MDT closed its fiscal fourth quarter with analysts cutting targets on earnings day itself — a clear signal that the Q4 print failed to close the gap between Street expectations and what the company actually delivered.
The most telling move of the week came from the analysts. Mizuho and Needham both trimmed their price targets on June 3 — the day of the earnings release — slashing from $120 to $100 and $101 respectively, while maintaining their positive ratings. That pattern echoes the broader analyst behaviour since April, when virtually every firm updated its view by marking numbers down rather than leaning in. The consensus target has now slipped to $105.76, down from $106.56 cited in last week's earnings preview, and the gap to the current price of $73.75 remains painfully wide at roughly 43%. Bulls still point to the portfolio breadth, new product launches following the diabetes divestment, and the Scientia Vascular acquisition as longer-term drivers. Bears argue that F3Q26's 6.0% organic growth already came in below expectations, and Q4 has done nothing to reset that concern. The most recent ORTEX stock score note flagged quality as the standout pillar — an F-score of 8 and solid FCF margins — but the momentum picture has deteriorated as the stock shed 5% on the week and nearly 8% over the past month.
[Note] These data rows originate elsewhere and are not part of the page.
(** The wait loop polls again after the n-th snapshot: the snapshot arrives
    and its status is not terminal. *)
Definition polls_on (s : feed training_job) (n : nat) : bool :=
  match served s n with
  | Some job => negb (terminal job)
  | None => false
  end.

(** The listing loop asks for another page after the n-th one: the page
    arrives and its token is true. *)
Definition continues (p : feed list_response) (n : nat) : bool :=
  match served p n with
  | Some page => truthy (NextToken page)
  | None => false
  end.

(** The line the listing loop prints for a job. *)
Definition job_line (job : training_job) : string * string :=
  (TrainingJobName job, TrainingJobStatus job).

(** ** Worlds reached inside a round of a loop *)

Definition add_log (l : list io_event) (w : world) : world :=
  fold_left (fun w e => record e w) l w.

Definition ev_print_job (job : training_job) : io_event :=
  EvPrint [Str (TrainingJobName job); Str (TrainingJobStatus job)] newline.

(** The [NextToken] keyword the listing loop sends when its variable
    [next_token] holds [tok]. *)
Definition token_sent (tok : option string) : option string :=
  if truthy tok then tok else None.

(** How the wait loop leaves its last round, on the terminal snapshot
    [job]: what it prints after the describe call, and how the cell ends. *)
Definition wait_closing (job : training_job) : list io_event :=
  if TrainingJobStatus job =? "Failed" then
    match FailureReason job with
    | Some reason => [EvPrint [Str reason] newline]
    | None => []
    end
  else [].

Definition wait_result (job : training_job) : outcome :=
  if TrainingJobStatus job =? "Failed" then
    match FailureReason job with
    | Some _ => Returned
    | None => Raised (KeyError "FailureReason")
    end
  else Returned.

(** The world after one round of the wait loop that polls again. *)
Definition wait_round (name : string) (w : world) : world :=
  add_log [EvPrint [Str "-"] ""; EvSleep 5] (described name w).

(** The world after one round of the listing loop that receives [page]. *)
Definition list_round (after : Z) (tok : option string) (page : list_response)
  (w : world) : world :=
  add_log (List.map ev_print_job (TrainingJobSummaries page))
    (listed after (token_sent tok) w).

(** The world after [k] rounds of the wait loop that all poll again. *)
Fixpoint wait_rounds (name : string) (k : nat) (w : world) : world :=
  match k with
  | 0 => w
  | S k' => wait_rounds name k' (wait_round name w)
  end.

(** The world and the value of [next_token] after [k] rounds of the
    listing loop that all receive a page, and the nodes of the tree these
    rounds take. *)
Fixpoint list_rounds (after : Z) (k : nat) (tok : option string) (w : world)
  : world * option string :=
  match k with
  | 0 => (w, tok)
  | S k' =>
      match served (pages w) (n_list w) with
      | Some page =>
          list_rounds after k' (NextToken page) (list_round after tok page w)
      | None => (w, tok)
      end
  end.

Fixpoint list_cost (p : feed list_response) (from k : nat) : nat :=
  match k with
  | 0 => 0
  | S k' =>
      match served p from with
      | Some page =>
          2 + length (TrainingJobSummaries page) + list_cost p (S from) k'
      | None => 0
      end
  end.

(** The tokens of a log follow the protocol: no list call was made yet, or
    the first call carried no token and each later call carried the token
    of the page received just before it. *)
Definition in_protocol (l : list io_event) : Prop :=
  tokens_sent l = [] \/
  exists received rest,
    tokens_sent l = None :: received /\
    tokens_received l = received ++ rest.

(** The tokens agree with a round about to start with [next_token = tok]:
    the tokens sent so far, followed by [tok], are [None] followed by the
    tokens received so far; and [tok] is sent as it is. *)
Definition at_head (l : list io_event) (tok : option string) : Prop :=
  tokens_sent l ++ [tok] = None :: tokens_received l /\
  token_sent tok = tok.

(** What the wait loop for the job [name] can put in a log: describe
    calls for that job, prints, and sleeps of five seconds. *)
Definition wait_event (name : string) (e : io_event) : Prop :=
  match e with
  | EvDescribe n _ => n = name
  | EvPrint _ _ => True
  | EvSleep secs => secs = 5%Z
  | EvCreate _ _ | EvList _ _ _ => False
  end.

(** A watchdog over a log: [Polled] after a describe call that no delay
    has followed yet, [Busy] once two describe calls came with no delay
    between them. *)
Inductive pace := Rested | Polled | Busy.

Definition pace_step (st : pace) (e : io_event) : pace :=
  match st with
  | Busy => Busy
  | Rested => if is_describe e then Polled else Rested
  | Polled =>
      if is_describe e then Busy
      else if is_delay e then Rested else Polled
  end.

Definition pace_of (l : list io_event) : pace := fold_left pace_step l Rested.

(** ** Sample answers of the control plane *)

Definition in_progress : training_job :=
  {| TrainingJobName := "xgboost-iris";
     TrainingJobStatus := "InProgress";
     FailureReason := None |}.

Definition completed : training_job :=
  {| TrainingJobName := "xgboost-iris";
     TrainingJobStatus := "Completed";
     FailureReason := None |}.

Definition failed_with (reason : string) : training_job :=
  {| TrainingJobName := "xgboost-iris";
     TrainingJobStatus := "Failed";
     FailureReason := Some reason |}.

Definition summary (name status : string) : training_job :=
  {| TrainingJobName := name;
     TrainingJobStatus := status;
     FailureReason := None |}.

(** ** The notebook's [print]

    [print] is [rich.print], whose code is not part of the notebook. It
    reads the strings it is handed as console markup: what it writes can
    differ from its argument, and on markup it cannot parse (a closing tag
    such as [[/opt]] that closes nothing) it raises [MarkupError] and
    writes nothing. It is taken as a parameter: [rich objects end_] is the
    text written, or [None] when the call raises. *)
Definition renderer : Type := list printable -> string -> option string.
The price reaction tells its own story. MDT fell to $73.75 — its lowest level in recent months — and the move is sector-wide in character rather than idiosyncratic. Close peers also struggled: SYK fell 6.3% on the week, GMED dropped 8%, and MMSI gave back 5.6%. COO held up better, off just 4.1%. The selling pressure is therefore broad, though MDT's absolute level — already trading at a discount to large-cap medtech — means its valuation compression is compounding rather than merely tracking the sector. Price-to-book has dropped 12% over the past 30 days to 1.82x, and the PE of 11.8x is similarly contracting, having fallen roughly 0.8 turns over the same period.
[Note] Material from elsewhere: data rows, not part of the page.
Lemma experience_match_years `{Interpreter} (total : Z) (title : list N) :
  fge (fmin (Fin (rne64 (inject_Z total / inject_Z (required_years title)))) (lit 1)) (lit 0.8)
  = true <-> (years_to_match title <= total)%Z.
Proof.
  unfold required_years, years_to_match.
  destruct (contains (py "senior") (lower title)); [|destruct (contains (py "junior") (lower title))];
    apply capped_quotient_threshold; try lia; try qle_compute;
    apply Qlt_alt; vm_compute; reflexivity.
Qed.

(** X6: in every result of [analyze], [experience_match] is true exactly when
    the years found in the cleaned resume total at least 4 for a position
    whose lower-cased title contains "senior", at least 2 for one that
    contains "junior" (and not "senior"), and at least 3 for any other. *)
Theorem experience_match_in_years `{Interpreter} `{LanguageModel} `{FuzzyMatcher}
    (self : ResumeAnalyzer) (resume_text : list N) (job_data : gmap string pyobj)
    (r : AnalysisResult) :
  analyze self resume_text job_data = Ok r ->
  exists (title : list N) (total : Z),
    default (PyStr []) (job_data !! "position"%string) = PyStr title
    /\ total_years self (_clean_text resume_text) = Ok total
    /\ (experience_match r = true
        <-> ((if contains (py "senior") (lower title) then 4
              else if contains (py "junior") (lower title) then 2 else 3) <= total)%Z).
Proof.
  intros E. apply analyze_inv in E
    as (info & skills & required & similarity & skill_score & experience_score
        & education_score & _ & _ & _ & _ & _ & Ex & _ & ->).
  cbn [experience_match].
  destruct (default (PyStr []) (job_data !! "position"%string)) as [title|repr].
  - apply experience_score_inv in Ex as (total & Et & ->).
    exists title, total. repeat split; [exact Et| |]; apply experience_match_years.
  - exfalso. unfold _calculate_experience_score in Ex.
    destruct (_extract_experience self (_clean_text resume_text)); discriminate.
Qed.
Options positioning has drifted more cautious than usual, though not dramatically so. The put/call ratio moved to 0.57, about 1.4 standard deviations above its 20-day average of 0.52 — a mild defensive lean rather than a panic hedge. The 52-week range for the PCR runs from 0.39 to 1.01, so the current reading is well within normal territory. Short interest adds little to the bear case here: at 1.2% of the free float, it is low by any measure, and while it has crept up about 3% over the past week and month, the borrow market remains completely unencumbered. Availability is effectively unlimited — over 1.27 billion shares remain available to lend against roughly 15 million short — and cost to borrow is negligible at 0.32%. Short sellers are not the story; this is a fundamental re-rating.
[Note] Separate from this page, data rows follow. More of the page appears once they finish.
(** * Enhanced Watershed labelling (monte_python/EnhancedWatershedSegmenter.py)

    A shallow embedding of the class [EnhancedWatershed]: the quantizer,
    the local-maxima finder, the region grower with its flood expander
    ([set_maximum]) and the foothill resolver ([remove_foothills]), the
    public entry point [label], and the static methods [is_closest],
    [size_filter] and [is_valid].

    Modelling conventions.
    - A 2-D numpy array is a shape together with its row-major buffer.
      Indexing with a tuple follows numpy: an index [i] with [-n <= i < 0]
      denotes [i + n], anything outside [-n, n) raises [IndexError].
      Basic slices follow Python's slice adjustment (a negative bound is
      counted from the end, then both bounds are clipped to [0, n]).
    - Python exceptions are the constructor [Raise] of [result]; the
      [while] loops take a fuel argument and [OutOfFuel] is the only
      outcome that does not exist in the program.
    - Python lists used as LIFO stacks ([as_bin], [as_glob], [hills]) keep
      their top, the last element of the Python list, at the head.
    - dicts keyed by bin number are association lists in insertion order.
    - The two floating-point expressions of the program (the influence
      radius and the constructor's [max_bin]) are evaluated exactly.  The
      conversion of the input grid to 32-bit integers and the arithmetic
      of the quantizer are modelled for values and configuration integers
      inside the 32-bit range; the properties that depend on them say so
      ([config_fits], [representable], [below_threshold]).
    - Every [while] loop of a call gets the fuel of the call afresh.
    - Of [scipy.ndimage.find_objects] the model keeps what [size_filter]
      reads: one entry for each label from 1 to the maximum of the grid,
      which is the extent of the smallest box around the cells of the
      label, or [None] for a label that no cell holds. *)

From Stdlib Require Import ZArith List Lia Bool QArith Qround Sorted.
From stdpp Require Import base tactics list.

Close Scope Q_scope.
Local Open Scope Z_scope.

(** ** Outcomes of a call *)

Inductive exn := IndexError | KeyError | ZeroDivisionError | ValueError.

Inductive result (A : Type) : Type :=
| Ok (a : A)
| Raise (e : exn)
| OutOfFuel.
Arguments Ok {A} a.
Arguments Raise {A} e.
Arguments OutOfFuel {A}.

Definition bind {A B} (m : result A) (k : A -> result B) : result B :=
  match m with
  | Ok a => k a
  | Raise e => Raise e
  | OutOfFuel => OutOfFuel
  end.

Notation "'let*' x ':=' m 'in' k" := (bind m (fun x => k))
  (at level 10, x name, m at level 100, k at level 200, only parsing).
Notation "'let*' ' p ':=' m 'in' k" := (bind m (fun x => match x with p => k end))
  (at level 10, p pattern, m at level 100, k at level 200, only parsing).

(** ** numpy arrays *)

Definition pixel : Type := Z * Z.

Record ndarray (A : Type) := NdArray {
  nrows : nat;
  ncols : nat;
  cells : list A
}.
Arguments NdArray {A} nrows ncols cells.
Arguments nrows {A} _.
Arguments ncols {A} _.
Arguments cells {A} _.

Definition same_shape {A B} (a : ndarray A) (b : ndarray B) : Prop :=
  nrows a = nrows b /\ ncols a = ncols b.

(** [a[i]] along an axis of length [n]. *)
Definition norm_index (n : nat) (i : Z) : option nat :=
  if (0 <=? i) && (i <? Z.of_nat n) then Some (Z.to_nat i)
  else if (- Z.of_nat n <=? i) && (i <? 0) then Some (Z.to_nat (i + Z.of_nat n))
  else None.

Definition offset {A} (a : ndarray A) (p : pixel) : option nat :=
  match norm_index (nrows a) (fst p), norm_index (ncols a) (snd p) with
  | Some r, Some c => Some (r * ncols a + c)%nat
  | _, _ => None
  end.

Definition getitem {A} (a : ndarray A) (p : pixel) : result A :=
  match offset a p with
  | Some k => match cells a !! k with
              | Some v => Ok v
              | None => Raise IndexError
              end
  | None => Raise IndexError
  end.

Definition setitem {A} (a : ndarray A) (p : pixel) (v : A) : result (ndarray A) :=
  match offset a p with
  | Some k => if (k <? length (cells a))%nat
              then Ok (NdArray (nrows a) (ncols a) (<[k:=v]> (cells a)))
              else Raise IndexError
  | None => Raise IndexError
  end.

(** [np.ones(shape) * v] *)
Definition full {A} (h w : nat) (v : A) : ndarray A :=
  NdArray h w (replicate (h * w) v).

(** Adjustment of one slice bound on an axis of length [n]. *)
Definition slice_adjust (n : nat) (i : Z) : Z :=
  if i <? 0 then Z.max (i + Z.of_nat n) 0 else Z.min i (Z.of_nat n).

Definition slice_start (n : nat) (lo : Z) : nat := Z.to_nat (slice_adjust n lo).
Definition slice_len (n : nat) (lo hi : Z) : nat :=
  Z.to_nat (slice_adjust n hi - slice_adjust n lo).

(** [np.ndenumerate(a[r0:r1, c0:c1])]: the indices [(i, j)] inside the
    slice, in row-major order, each with the position of the cell of [a]
    that the view shows there.  The value is read when the iteration
    reaches the cell. *)
Definition ndenumerate {A} (a : ndarray A) (r0 r1 c0 c1 : Z) : list (pixel * nat) :=
  let rs := slice_start (nrows a) r0 in
  let cs := slice_start (ncols a) c0 in
  flat_map (fun i =>
    map (fun j => ((Z.of_nat i, Z.of_nat j), ((rs + i) * ncols a + (cs + j))%nat))
        (seq 0 (slice_len (ncols a) c0 c1)))
    (seq 0 (slice_len (nrows a) r0 r1)).

Definition view_read {A} (a : ndarray A) (k : nat) : result A :=
  match cells a !! k with
  | Some v => Ok v
  | None => Raise IndexError
  end.

(** ** dicts keyed by bin number *)

Definition dict : Type := list (Z * list pixel).

Definition keys (d : dict) : list Z := map fst d.

Fixpoint dict_get (d : dict) (k : Z) : result (list pixel) :=
  match d with
  | [] => Raise KeyError
  | (k', l) :: d' => if k' =? k then Ok l else dict_get d' k
  end.

(** [d[k].append(p)] *)
Fixpoint dict_append (d : dict) (k : Z) (p : pixel) : result dict :=
  match d with
  | [] => Raise KeyError
  | (k', l) :: d' =>
      if k' =? k then Ok ((k', l ++ [p]) :: d')
      else let* d'' := dict_append d' k p in Ok ((k', l) :: d'')
  end.

(** ** The object and its constructor *)

Definition UNMARKED : Z := -1.
Definition GLOBBED : Z := -3.
Definition TOOSMALL : Z := -4.

Record EnhancedWatershed := {
  min_thresh : Z;
  data_increment : Z;
  max_thresh : Z;
  max_size : Z;
  min_size : Z;
  dist_btw_objects : Z;
  max_bin : Z
}.

(** [__init__]; [int(x / y)] truncates toward zero and Python raises on a
    zero divisor. *)
Definition init (min_thresh max_thresh area_threshold dist_btw_objects data_increment : Z)
  : result EnhancedWatershed :=
  if data_increment =? 0 then Raise ZeroDivisionError
  else Ok {| min_thresh := min_thresh;
             data_increment := data_increment;
             max_thresh := max_thresh;
             max_size := area_threshold;
             min_size := 6;
             dist_btw_objects := dist_btw_objects;
             max_bin := Z.quot (max_thresh - min_thresh) data_increment |}.

(** ** quantize *)

Definition wrap32 (x : Z) : Z := (x + 2 ^ 31) mod 2 ^ 32 - 2 ^ 31.

(** [np.array(input_grid, dtype=np.int32)] on one value: the fractional
    part is dropped. *)
Definition to_int32 (v : Q) : Z := wrap32 (Z.quot (Qnum v) (Z.pos (Qden v))).

Definition quantize_cell (self : EnhancedWatershed) (v : Z) : Z :=
  let d := wrap32 (wrap32 (v - min_thresh self) / data_increment self) in
  let d := if min_thresh self =? 0
           then (if d <=? 0 then -1 else d)
           else (if d <? 0 then -1 else d) in
  if max_bin self <? d then max_bin self else d.

(** [np.where(data >= 0)]: the coordinates, in row-major order. *)
Definition unravel {A} (a : ndarray A) (k : nat) : pixel :=
  (Z.of_nat (k / ncols a), Z.of_nat (k mod ncols a)).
Insider activity from late May adds a small footnote. A cluster of equity awards landed on May 26 — CEO Geoff Martha received 94,963 shares and several EVPs received smaller tranches — but these were non-cash awards at zero price, carrying minimal trade significance. The only open-market transactions in the window were trivial sales by two directors in late April, each under $17,000. Net insider activity over the past 90 days is marginally positive at roughly $452,000, but the signal is noise-level against a company of this size.
What to watch next is whether the post-earnings analyst revision cycle stabilises or accelerates: several firms that last updated in mid-April — including UBS at $90 and Truist at $95 — have not yet reacted to the Q4 print, and their next moves will determine whether the consensus target begins to compress meaningfully toward where the stock is actually trading.